= Beginning of Section =
(** [asset_object::bitasset_data] *)
Definition bitasset_data db (a : asset_object) : result (N * asset_bitasset_data_object) :=
  i ← of_option (bitasset_data_id a) (c_assert "bitasset_data_id");
  b ← tbl_get (bitassets db) i;
  Ok (i, b).

Definition has_settlement (b : asset_bitasset_data_object) : bool :=
  negb (is_null (bit_settlement_price b)).

(** [detail::_is_authorized_asset] *)
Definition detail_is_authorized_asset db (acct : account_object) (asset_id : N) (a : asset_object) : bool :=
  if match allowed_assets acct with Some s => negb (bool_decide (asset_id ∈ s)) | None => false end
  then false
  else if negb (bool_decide (blacklisting_accounts acct ∩ blacklist_authorities (options a) = ∅))
  then false
  else if (HARDFORK_415_TIME <? head_block_time db)
          && bool_decide (whitelist_authorities (options a) = ∅)
  then true
  else negb (bool_decide (whitelisting_accounts acct ∩ whitelist_authorities (options a) = ∅)).

(** [is_authorized_asset.hpp] *)
Definition is_authorized_asset db (acct : account_object) (asset_id : N) (a : asset_object) : bool :=
  if negb (has_flag (flags (options a)) white_list)
     && match allowed_assets acct with None => true | Some _ => false end
  then true
  else detail_is_authorized_asset db acct asset_id a.

(** ** Fees: [account_object.cpp] *)

Definition cut_fee (a p : Z) : result Z :=
  if (a =? 0) || (p =? 0) then Ok 0
  else if p =? GRAPHENE_100_PERCENT then Ok a
  else
    r ← u128_to_uint64 fc_u128
          (u128_div fc_u128 (u128_mul fc_u128 (u128_of fc_u128 a) (u128_of fc_u128 p))
             (u128_of fc_u128 GRAPHENE_100_PERCENT));
    Ok (to_int64 r).

(** [account_statistics_object::pay_fee] *)
Definition stats_pay_fee (s : account_statistics_object) (core_fee cashback_vesting_threshold : Z)
  : result account_statistics_object :=
  if cashback_vesting_threshold <? core_fee then
    p ← safe_add fc_safe (pending_fees s) core_fee; Ok (s <| pending_fees := p |>)
  else
    p ← safe_add fc_safe (pending_vested_fees s) core_fee; Ok (s <| pending_vested_fees := p |>).

Definition is_lifetime_member (a : account_object) : bool :=
  membership_expiration_date a =? 2 ^ 32 - 1.
Definition is_basic_account (a : account_object) (now : Z) : bool :=
  membership_expiration_date a <? now.
Definition is_annual_member (a : account_object) (now : Z) : bool :=
  negb (is_lifetime_member a) && negb (is_basic_account a now).
Definition is_member (a : account_object) (now : Z) : bool := negb (is_basic_account a now).
Definition is_instant_payback (a : account_object) (now : Z) : bool :=
  now <? instant_payback_expiration_date a.

(** ** Vesting deposits: [db_balance.cpp] *)

(** The four conditions under which the deposit goes to the existing balance. *)
Definition lazy_target (vbo : vesting_balance_object) (req_owner : N) (req_vesting_seconds : Z) : bool :=
  (vbo_owner vbo =? req_owner)%N &&
  match policy vbo with
  | cdd_policy p => vesting_seconds p =? req_vesting_seconds
  | linear_policy _ => false
  end.

Definition new_lazy_vesting db (amount req_vesting_seconds : Z) (req_owner : N) (require_vesting : bool)
  : result (option N * database) :=
  cs ← (if require_vesting then Ok 0 else mul_int64 amount req_vesting_seconds);
  let vbo := Vesting_balance_object req_owner (Asset amount CORE_ASSET)
               (cdd_policy (Cdd_vesting_policy req_vesting_seconds (u128_of fc_u128 cs) 0
                              (head_block_time db))) in
  let '(i, t) := tbl_create (vesting_balances db) vbo in
  Ok (Some i, db <| vesting_balances := t |>).

(** The result is the new vesting balance, when one had to be created. *)
Definition deposit_lazy_vesting db (ovbid : option N) (amount req_vesting_seconds : Z)
    (req_owner : N) (require_vesting : bool) : result (option N * database) :=
  if amount =? 0 then Ok (None, db)
  else
    match ovbid with
    | None => new_lazy_vesting db amount req_vesting_seconds req_owner require_vesting
    | Some i =>
        vbo ← tbl_get (vesting_balances db) i;
        if lazy_target vbo req_owner req_vesting_seconds then
          let a := Asset amount CORE_ASSET in
          vbo' ← (if require_vesting then deposit vbo (head_block_time db) a
                  else deposit_vested vbo (head_block_time db) a);
          Ok (None, db <| vesting_balances ::= fun t => tbl_modify t i (fun _ => vbo') |>)
        else new_lazy_vesting db amount req_vesting_seconds req_owner require_vesting
    end.

Definition is_blockchain_account (i : N) : bool :=
  (i =? GRAPHENE_COMMITTEE_ACCOUNT)%N || (i =? GRAPHENE_WITNESS_ACCOUNT)%N ||
  (i =? GRAPHENE_RELAXED_COMMITTEE_ACCOUNT)%N || (i =? GRAPHENE_NULL_ACCOUNT)%N ||
  (i =? GRAPHENE_TEMP_ACCOUNT)%N.

Definition deposit_cashback db (i : N) (amount : Z) (require_vesting : bool) : result database :=
  if amount =? 0 then Ok db
  else if is_blockchain_account i then
    core ← tbl_get (assets db) CORE_ASSET;
    d ← get_dynamic db core;
    s ← safe_sub fc_safe (current_supply d) amount;
    Ok (put_dynamic db core (d <| current_supply := s |>))
  else
    acct ← tbl_get (accounts db) i;
    '(new_vbid, db) ← deposit_lazy_vesting db (cashback_vb acct) amount
                        (cashback_vesting_period_seconds (parameters db)) i require_vesting;
    match new_vbid with
    | None => Ok db
    | Some v => Ok (db <| accounts ::= fun t => tbl_modify t i (fun a => a <| cashback_vb := Some v |>) |>)
    end.

Definition deposit_witness_pay db (i : N) (amount : Z) : result database :=
  if amount =? 0 then Ok db
  else
    wit ← tbl_get (witnesses db) i;
    '(new_vbid, db) ← deposit_lazy_vesting db (pay_vb wit) amount
                        (witness_pay_vesting_seconds (parameters db)) (witness_account wit) true;
    match new_vbid with
    | None => Ok db
    | Some v => Ok (db <| witnesses ::= fun t => tbl_modify t i (fun w => w <| pay_vb := Some v |>) |>)
    end.

(** The lambda [pay_out_fees] of [account_statistics_object::process_fees]. *)
Definition pay_out_fees db (i : N) (core_fee_total : Z) (require_vesting : bool) : result database :=
  account ← tbl_get (accounts db) i;
  ref ← tbl_get (accounts db) (referrer account);
  let account :=
    if is_basic_account ref (head_block_time db)
    then account <| referrer := lifetime_referrer account |> else account in
  let db := db <| accounts ::= fun t => tbl_modify t i (fun _ => account) |> in
  network_cut ← cut_fee core_fee_total (network_fee_percentage account);
  _ ← C_ASSERT (network_cut <=? core_fee_total) "network_cut <= core_fee_total";
  reserveed ← cut_fee network_cut (reserve_percent_of_fee (parameters db));
  accumulated ← safe_sub fc_safe network_cut reserveed;
  _ ← C_ASSERT (accumulated + reserveed =? network_cut) "accumulated + reserveed == network_cut";
  lifetime_cut ← cut_fee core_fee_total (lifetime_referrer_fee_percentage account);
  r ← safe_sub fc_safe core_fee_total network_cut;
  referral ← safe_sub fc_safe r lifetime_cut;
  core ← tbl_get (dynamic_data db) CORE_ASSET;
  fees ← safe_add fc_safe (accumulated_fees core) network_cut;
  let db := db <| dynamic_data ::= fun t =>
              tbl_modify t CORE_ASSET (fun d => d <| accumulated_fees := fees |>) |> in
  referrer_cut ← cut_fee referral (referrer_rewards_percentage account);
  registrar_cut ← safe_sub fc_safe referral referrer_cut;
  _ ← tbl_get (accounts db) (lifetime_referrer account);
  db ← deposit_cashback db (lifetime_referrer account) lifetime_cut require_vesting;
  _ ← tbl_get (accounts db) (referrer account);
  db ← deposit_cashback db (referrer account) referrer_cut require_vesting;
  _ ← tbl_get (accounts db) (registrar account);
  db ← deposit_cashback db (registrar account) registrar_cut require_vesting;
  _ ← C_ASSERT (referrer_cut + registrar_cut + accumulated + reserveed + lifetime_cut =? core_fee_total)
        "referrer_cut + registrar_cut + accumulated + reserveed + lifetime_cut == core_fee_total";
  Ok db.

(** [account_statistics_object::process_fees] for the account [i]. *)
Definition process_fees db (i : N) : result database :=
  s ← get_statistics db i;
  if (0 <? pending_fees s) || (0 <? pending_vested_fees s) then
    db ← pay_out_fees db i (pending_fees s) true;
    db ← pay_out_fees db i (pending_vested_fees s) false;
    p ← safe_add fc_safe (pending_fees s) (pending_vested_fees s);
    l ← safe_add fc_safe (lifetime_fees_paid s) p;
    Ok (put_statistics db i
          (s <| lifetime_fees_paid := l |> <| pending_fees := 0 |> <| pending_vested_fees := 0 |>))
  else Ok db.
End Operations.
(* ===== verification/Market.v ===== *)
(** * The market engine

    Models [libraries/chain/db_market.cpp] and the black-swan check of
    [libraries/chain/db_update.cpp]: matching of limit orders, margin calls,
    global settlement, market and exchange fees.

    The price-ordered indexes are computed: a range of iterators is the list of
    the ids it visits.  Nothing is inserted into a range while it is walked, and
    only the current element is removed from it before the iterator moves past
    it; an id of a removed object reached again is a dangling iterator, hence
    [undefined_behaviour]. *)

From S2P Require Import Prelude FcLib Asset Vesting Objects Database.

Definition GRAPHENE_EXCHANGE_RATE_SCALE : Z := 10000000.
Definition GRAPHENE_DEFLATION_RATE_SCALE : Z := 100000000.

Section Market.
Context `{FC : FcLib}.
Implicit Types (db : database) (i mia : N).

(** ** Orders: [market_object.hpp] *)

Definition amount_for_sale (o : limit_order_object) : asset :=
  Asset (for_sale o) (asset_id (base (sell_price o))).
Definition amount_to_receive (o : limit_order_object) : result asset :=
  asset_mul_price (amount_for_sale o) (sell_price o).

Definition debt_type (c : call_order_object) : N := asset_id (quote (call_order_price c)).
Definition get_collateral (c : call_order_object) : asset :=
  Asset (collateral c) (asset_id (base (call_order_price c))).
Definition get_debt (c : call_order_object) : asset := Asset (debt c) (debt_type c).
Definition collateralization (c : call_order_object) : result price :=
  asset_div (get_collateral c) (get_debt c).

(** [limit_order_fee_config_object::get_fee_rate] *)
Definition get_fee_rate (rates : gmap (N * N) (Z * Z)) (a b : N) : Z * Z :=
  let key := if (b <? a)%N then (b, a) else (a, b) in
  match rates !! key with
  | None => (0, 0)
  | Some r => if (b <? a)%N then (r.2, r.1) else r
  end.

(** The composite keys of the by_price and by_collateral indexes: a price
    ordering, then the id. *)
Definition key_before {A} (lt : price -> price -> bool) (key : A -> price) (x y : N * A) : bool :=
  lt (key x.2) (key y.2) || (negb (lt (key y.2) (key x.2)) && (x.1 <? y.1)%N).

Definition in_index_order {A} (lt : price -> price -> bool) (key : A -> price) (x y : N * A) : Prop :=
  Is_true (negb (key_before lt key y x)).
#[export] Instance in_index_order_dec {A} lt (key : A -> price) x y :
  Decision (in_index_order lt key x y).
Proof. unfold in_index_order. apply _. Defined.

Definition limits_by_price db : list (N * limit_order_object) :=
  merge_sort (in_index_order price_gtb sell_price) (map_to_list (objs (limit_orders db))).
Definition calls_by_price db : list (N * call_order_object) :=
  merge_sort (in_index_order price_ltb call_order_price) (map_to_list (objs (call_orders db))).
Definition calls_by_collateral db : list (N * call_order_object) :=
  merge_sort (in_index_order price_ltb (fun c => Price (get_collateral c) (get_debt c)))
    (map_to_list (objs (call_orders db))).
= End of Section =
Please retype the data exactly as it stands, from its first line down to the line that contains "if negb (has_flag", then stop.

- **Response below**:
(** [asset_object::bitasset_data] *)
Definition bitasset_data db (a : asset_object) : result (N * asset_bitasset_data_object) :=
  i ← of_option (bitasset_data_id a) (c_assert "bitasset_data_id");
  b ← tbl_get (bitassets db) i;
  Ok (i, b).

Definition has_settlement (b : asset_bitasset_data_object) : bool :=
  negb (is_null (bit_settlement_price b)).

(** [detail::_is_authorized_asset] *)
Definition detail_is_authorized_asset db (acct : account_object) (asset_id : N) (a : asset_object) : bool :=
  if match allowed_assets acct with Some s => negb (bool_decide (asset_id ∈ s)) | None => false end
  then false
  else if negb (bool_decide (blacklisting_accounts acct ∩ blacklist_authorities (options a) = ∅))
  then false
  else if (HARDFORK_415_TIME <? head_block_time db)
          && bool_decide (whitelist_authorities (options a) = ∅)
  then true
  else negb (bool_decide (whitelisting_accounts acct ∩ whitelist_authorities (options a) = ∅)).

(** [is_authorized_asset.hpp] *)
Definition is_authorized_asset db (acct : account_object) (asset_id : N) (a : asset_object) : bool :=
  if negb (has_flag (flags (options a)) white_list)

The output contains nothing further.